Unlike a unicorn, my scars are not benevolent and clear. They are, instead, reminders of the blades that made them, of loss and ritual and a new kind of myth. That first day, they glowed bright red and bold on the white of my skin. I, too, am a hybrid, a volcano erupting naked, human parts from my core.



I am a product of massive integration. Every moment I absorb and add to the stacks of moments before it—I categorize when possible, I learn to tolerate what cannot be categorized. I study science with a poet’s heart.
My body grows older and my skin and bones are all new and my breasts are gone, which mostly means that my hand can cover my heart without interruption. I regenerate. My anatomy is mine alone. I am four, the day my father discovered me reading a book on the human body. I am fourteen and it is my first kiss with my first girlfriend in the pouring rain under a makeshift canopy of trashbags in the park behind her house. I am twenty-four and eighty-miles-an-hour to San Francisco in a beat-up Nissan. Time moved along and space collapsed into it.
The space between breaths is a tiny, suspended glimpse at death. The focus on the next breath, the next step, the other side, can cocoon so tightly around us we forget that there’s even a mystery that we’re being protected from: for each of us, at some point, the crest will not come. When we forget the space between, we forget the wonder of that.



Despite my affectionate childhood understanding of hybrids, both centaurs and mermaids are vilified, portrayed in their unclassifiable bodies as violent and primal or wild and lonely creatures.
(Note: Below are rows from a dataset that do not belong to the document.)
Definition ses_exec (w : World) (op : ses_op) : Session -> Session :=
  let '(mkWorld it ip ipp now unix) := w in
  match op with
  | SPause id => run (pause it ip ipp now unix id)
  | SResume id => run (resume it ip ipp now unix id)
  | SPauseAll => run (pause_all it ip ipp)
  | SResumeAll => run (resume_all it ip ipp now unix)
  | SForceStart id enabled => run (set_force_start it ip ipp now unix id enabled)
  | SQueuePosition id pos => run (set_queue_position it ip ipp now unix id pos)
  | SQueueTop id => run (queue_top it ip ipp now unix id)
  | SQueueBottom id => run (queue_bottom it ip ipp now unix id)
  | SQueueUp id => run (queue_up it ip ipp now unix id)
  | SQueueDown id => run (queue_down it ip ipp now unix id)
  | SShareLimits id ratio time => run (set_share_limits id ratio time)
  | SRateLimits d u => run (set_rate_limits d u)
  | SAltLimits d u => run (set_alt_limits d u)
  | SAltMode on => run (session_set_alt_mode on)
  | STorrentRateLimits id d u => run (set_torrent_rate_limits id d u)
  | SFilePriority id index prio => run (session_set_file_priority it ip ipp now unix id index prio)
  | SFilePriorities id prios => run (session_set_file_priorities it ip ipp now unix id prios)
  | SSequential id seq => run (session_set_sequential id seq)
  | SCreateCategory saves name path => run (create_category saves name path)
  | SEditCategory saves name path => run (edit_category saves name path)
  | SRemoveCategory saves name => run (remove_category it ip saves name)
  | SSetCategory saves id category => run (set_category saves id category)
  | SSetTags id tags => run (set_tags id tags)
  | SAddTags id tags => run (add_tags id tags)
  | SRemoveTags id tags => run (remove_tags id tags)
  | SSavePath id path move => run (set_save_path ipp id path move)
  | SMoveOnComplete id => run (maybe_move_on_complete ipp id)
  | SRecheck id => run (recheck_start ipp id)
  | SFinishTask k moved verified => run (finish_task ipp unix k moved verified)
  | STick => run (tick it ip ipp now unix)
  | SRemove id delete_files => run (remove_torrent it ip ipp now unix id delete_files)
  | SAddInfoHash id name temp dir => run (add_info_hash_start id name temp dir)
  | SAddMagnet saves id name trackers webseeds opts => run (add_magnet now unix saves id name trackers webseeds opts)
  | SAddMeta saves dht torrent d cache resumed opts =>
      run (add_torrent_meta it ip ipp now unix saves dht torrent d cache resumed opts)
  | SMagnetStart saves id name trackers webseeds opts => run (add_magnet_start saves id name trackers webseeds opts)
  | SRegistered k => run (registered now unix k)
  | SMetaStart saves torrent cache resumed opts => run (add_meta_start saves torrent cache resumed opts)
  | SPromote k saves torrent cache resumed => run (promote k saves torrent cache resumed)
  | SMetaOpened k d => run (meta_opened now unix k d)
  | SMetaInstalled k dht d => run (meta_installed it ip ipp now unix k dht d)
  | SAddingFailed k message => run (adding_failed k message)
  | SPieceWritten id => run (on_piece_written it ip ipp now unix id)
  | SEnv id d peers uploaded =>
      run (mod_torrent id (fun t => set_t_downloaded d (t_control (fun c => set_c_uploaded uploaded (set_c_peers peers c)) t)))
  end.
They are warnings, used traditionally to promote the importance of man’s separation from the baseless, animal world surrounding him. The truth is that these mythical creatures were also uniquely qualified to see, with clarity and understanding, the spectrum of life around them.
Unicorn hunters believe that force makes you powerful. Real power, however, is as invisible as love, mutable and omnipresent as rushing clouds. I am the unicorn, torn open at the chest, healed and scarred, at once; but I am also more than that. Listen: I am the mermaid calling sailors home, not to a watery grave but, instead, toward a clear and complete reflection of themselves.